Around the neighborhood, men brag about how they kill ants like women will gloat over a good recipe.

As for me, I have a more, shall we say, "unconventional" method of dealing with ants: folklore.

I look at it this way: If you kill the entire mound, sure they learn their lesson, but two weeks later, a new mound will start up and give you trouble all over again. You need to think long-term.

As soon as I see ants in my house, I get the old Hoover from the coat closet and vacuum those little bad boys up. When I've captured all of them, I leave the vacuum plugged in right there, prepared for the next wave.

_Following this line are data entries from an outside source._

(** * Frequency-training tool: question generation, scoring, loudness gain

    A shallow embedding of the algorithmic core of the application:
    [MathUtils] (log/linear conversion, sampling, error ratio, shuffle),
    [ScoreCalculator] (per-question score, reporting bands, session
    aggregation), [QuestionGenerator] (constrained random sampling) and
    [EqualLoudness] (curve interpolation).

    Numbers.  A JavaScript number is modelled by a real ([R]) and the
    arithmetic on numbers by the exact operations: the IEEE rounding of an
    operation is abstracted away.  The exception is the pair [linearToLog]
    and [logToLinear]: their composition rounds to an integer a value that
    can sit on a tie, where the last bit decides.  There [Math.log10] and
    [Math.pow] return doubles: the double nearest to the exact value
    ([JSMath.double], binary64, ties to even), the accuracy that ECMAScript
    leaves to the implementation being taken as the best one.  Infinite
    values do not occur on the paths modelled here, and [NaN] can only be
    produced by the division [0 / 0] of an empty mean, or by reading a
    missing entry: such results have type [option _] with [None] standing
    for [NaN].  Values produced by [Math.round] are integers ([Z]).

    Randomness.  [Math.random()] is an oracle: the state holds the stream
    [entropy : nat -> R] of the values still to come and every call takes
    the first one.  The contract of [Math.random()], values in [[0, 1)],
    is the hypothesis [unit_interval] of the theorems on generation.

    Ghost results.  The retry loop of the generator also returns a boolean
    that the JavaScript does not have: whether the loop was left through
    [break].  It is carried next to each question; what it means is
    proved from the values of [Math.random()] that the run consumed, not
    assumed ([RunSpec]). *)

From Stdlib Require Import Reals Lra Lia ZArith Ascii HexadecimalString.
From stdpp Require Import base option list sorting gmap strings.

Local Open Scope R_scope.

(** ** Numbers and the [Math] object *)

#[global] Instance Rlt_decision : RelDecision Rlt := Rlt_dec.
#[global] Instance Rle_decision : RelDecision Rle := Rle_dec.
#[global] Instance Req_decision : EqDecision R := Req_dec_T.
#[global] Instance R_inhabited : Inhabited R := populate 0.

Module JSMath.

(** [Math.floor] *)
Definition floor (x : R) : Z := Int_part x.

(** [Math.round]: nearest integer, ties towards plus infinity. *)
Definition round (x : R) : Z := floor (x + / 2).

(** The logarithm in base 10 of a positive number: [Math.log10] where its
    rounding is abstracted away. *)
Definition log10 (x : R) : R := ln x / ln 10.

(** 10 to the power [y]: [Math.pow(10, y)] where its rounding is
    abstracted away. *)
Definition pow10 (y : R) : R := Rpower 10 y.

(** The integer nearest to [x]; a tie goes to the even one. *)
Definition roundEven (x : R) : Z :=
  let n := floor x in
  let r := x - IZR n in
  if bool_decide (r < / 2) then n
  else if bool_decide (/ 2 < r) then (n + 1)%Z
  else if Z.even n then n else (n + 1)%Z.

(** The binary exponent [e] of a number [x] other than 0:
    [2^e <= |x| < 2^(e+1)]. *)
Definition exponent (x : R) : Z := floor (ln (Rabs x) / ln 2).

(** The distance between the doubles next to [x]: 52 fraction bits below
    the exponent, which does not go below -1022 (subnormal numbers). *)
Definition ulp (x : R) : R := powerRZ 2 (Z.max (exponent x) (-1022) - 52).

(** The double (IEEE 754 binary64) nearest to [x], ties to even, for [x]
    below the overflow threshold. *)
Definition double (x : R) : R := IZR (roundEven (x / ulp x)) * ulp x.

(** [x < y] on numbers, as a boolean. *)
Definition ltb (x y : R) : bool := bool_decide (x < y).

(** [x < c] where [x] may be [NaN]: every comparison with [NaN] is false. *)
Definition nan_ltb (x : option R) (c : R) : bool :=
  match x with
  | Some v => ltb v c
  | None => false
  end.

End JSMath.

(** ** Effects: the random oracle, the shared set, failures *)

Module Eff.

(** What can go wrong besides returning: a [TypeError] raised by a property
    read on [undefined], or an array that would receive an [undefined]
    hole (an index outside the array), which leaves the list model. *)
Inductive Failure := TypeError | ArrayHole.

(** [entropy i] is the value of the [i]-th next call to [Math.random()];
    [usedFrequencies] is the one [Set] object ([new Set()]) shared by
    reference between [generateQuestions] and [generateQuestion]; its
    elements are numbers ([Some z]) or [undefined] ([None]). *)
Record State := {
  entropy : nat -> R;
  usedFrequencies : gset (option Z)
}.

When the next group of ants comes through, I make short work of most of them.

The secret is, I leave two or three alive, but shaken, to bring news to the rest of the mound. Repeat as necessary, but from then on, each successive raiding party will be smaller and smaller until they stop all together.

See, ants are social animals. I imagine the survivors limping back to the queen, wearing the odd crutch or bandage, saying, "Your Majesty! It was a slaughter! I saw my whole battalion captured by this black tube of rushing wind!"

Eventually the little ant generals will realize that the Kern household is a hill that cannot be taken, and they will move on in defeat.

So the actual ant hill survives, but that's the beauty of it. Each successive generation from that hill, as well as any new colonies that come in contact with it, will hear the stories about the House of Sucking Death.

Over time, as the legend spreads, there will be fewer and fewer raids on the house, until they stop altogether.

The ants can have my back yard. I never set foot in it except to mow it on the odd weekend. But we've drawn a line in the sand and have come to a tentative peace accord, enforced by the looming threat of my weapon of mass destruction, the Hoover.